1945-2007
Jörg Immendorff was a German neo-expressionist painter known for his realistic figurative style and his use of symbolic imagery. Inspired by artists of the New Objectivity movement such as Georg Grosz, Max Beckmann and Otto Dix, his representations differ significantly from the abstract practices of his contemporaries such as Markus Lupertz and A. R. Penck. He claims that ‘one thing is beautiful if it’s honest’. ‘If you create a committed work, if it is sincere, then the concept of beauty meets the concept of truth’, he has also said.
Born in 1945 in Bleckede, Germany, Immendorff studied at the Kunstakademie in Düsseldorf under the guidance of the famous conceptual artist Joseph Beuys. His popular series ‘Café Deutschland’ mixes autobiography, social commentary and politics in the 1970s.

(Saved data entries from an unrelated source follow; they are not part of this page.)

(* ===== verification/EnvFilter.v ===== *)
(** * EnvFilter: [tracing-subscriber/src/filter/env/mod.rs] and [builder.rs]

    The filter's state (its directive tables, the matchers of callsites and spans,
    the per-thread scope of levels) and its callbacks.  The locks are not poisoned;
    a thread is a number, and a thread without an entry in [scope] has an empty
    vector. *)

From S2P Require Import Prelude.
From S2P Require Import Ord.
From S2P Require Import Str.
From S2P Require Import Levels.
From S2P Require Import Fields.
From S2P Require Import Meta.
From S2P Require Import Interests.
From S2P Require Import Directives.
From S2P Require Import EnvField.
From S2P Require Import EnvDirective.
From S2P Require Import EnvParse.
From Stdlib Require Import Ascii.

Section filter.
Context {ext : Externals}.

(** [struct EnvFilter] *)
Record EnvFilter := {
  statics : DirectiveSet StaticDirective;
  dynamics : DirectiveSet Directive;
  has_dynamics : bool;
  by_id : gmap Id SpanMatcher;
  by_cs : gmap Identifier CallsiteMatcher;
  scope : gmap nat (list LevelFilter.t);
  regex : bool;
}.

(** [impl Clone for EnvFilter]: the clone starts without spans and callsites. *)
Definition clone (self : EnvFilter) : EnvFilter :=
  {| statics := statics self; dynamics := dynamics self; has_dynamics := has_dynamics self;
     by_id := ∅; by_cs := ∅; scope := ∅; regex := regex self |}.

Definition with_by_id (f : gmap Id SpanMatcher -> gmap Id SpanMatcher) (self : EnvFilter) :
    EnvFilter :=
  {| statics := statics self; dynamics := dynamics self; has_dynamics := has_dynamics self;
     by_id := f (by_id self); by_cs := by_cs self; scope := scope self; regex := regex self |}.
Definition with_by_cs (f : gmap Identifier CallsiteMatcher -> gmap Identifier CallsiteMatcher)
    (self : EnvFilter) : EnvFilter :=
  {| statics := statics self; dynamics := dynamics self; has_dynamics := has_dynamics self;
     by_id := by_id self; by_cs := f (by_cs self); scope := scope self; regex := regex self |}.
Definition with_scope (f : gmap nat (list LevelFilter.t) -> gmap nat (list LevelFilter.t))
    (self : EnvFilter) : EnvFilter :=
  {| statics := statics self; dynamics := dynamics self; has_dynamics := has_dynamics self;
     by_id := by_id self; by_cs := by_cs self; scope := f (scope self); regex := regex self |}.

His first exhibition in the United States took place in 1982 at MoMA in New York. In 1997, he won the prestigious MARCO prize of the Museum of Contemporary Art in Monterrey, Mexico. In 1983, he received a merit from the Federal Republic of Germany. He had a long-time friendship with German Chancellor Gerhard Schröder, who chose Immendorff to paint his official portrait. Following complications from Charcot’s disease, he died on May 28, 2007 in Düsseldorf at the age of 61.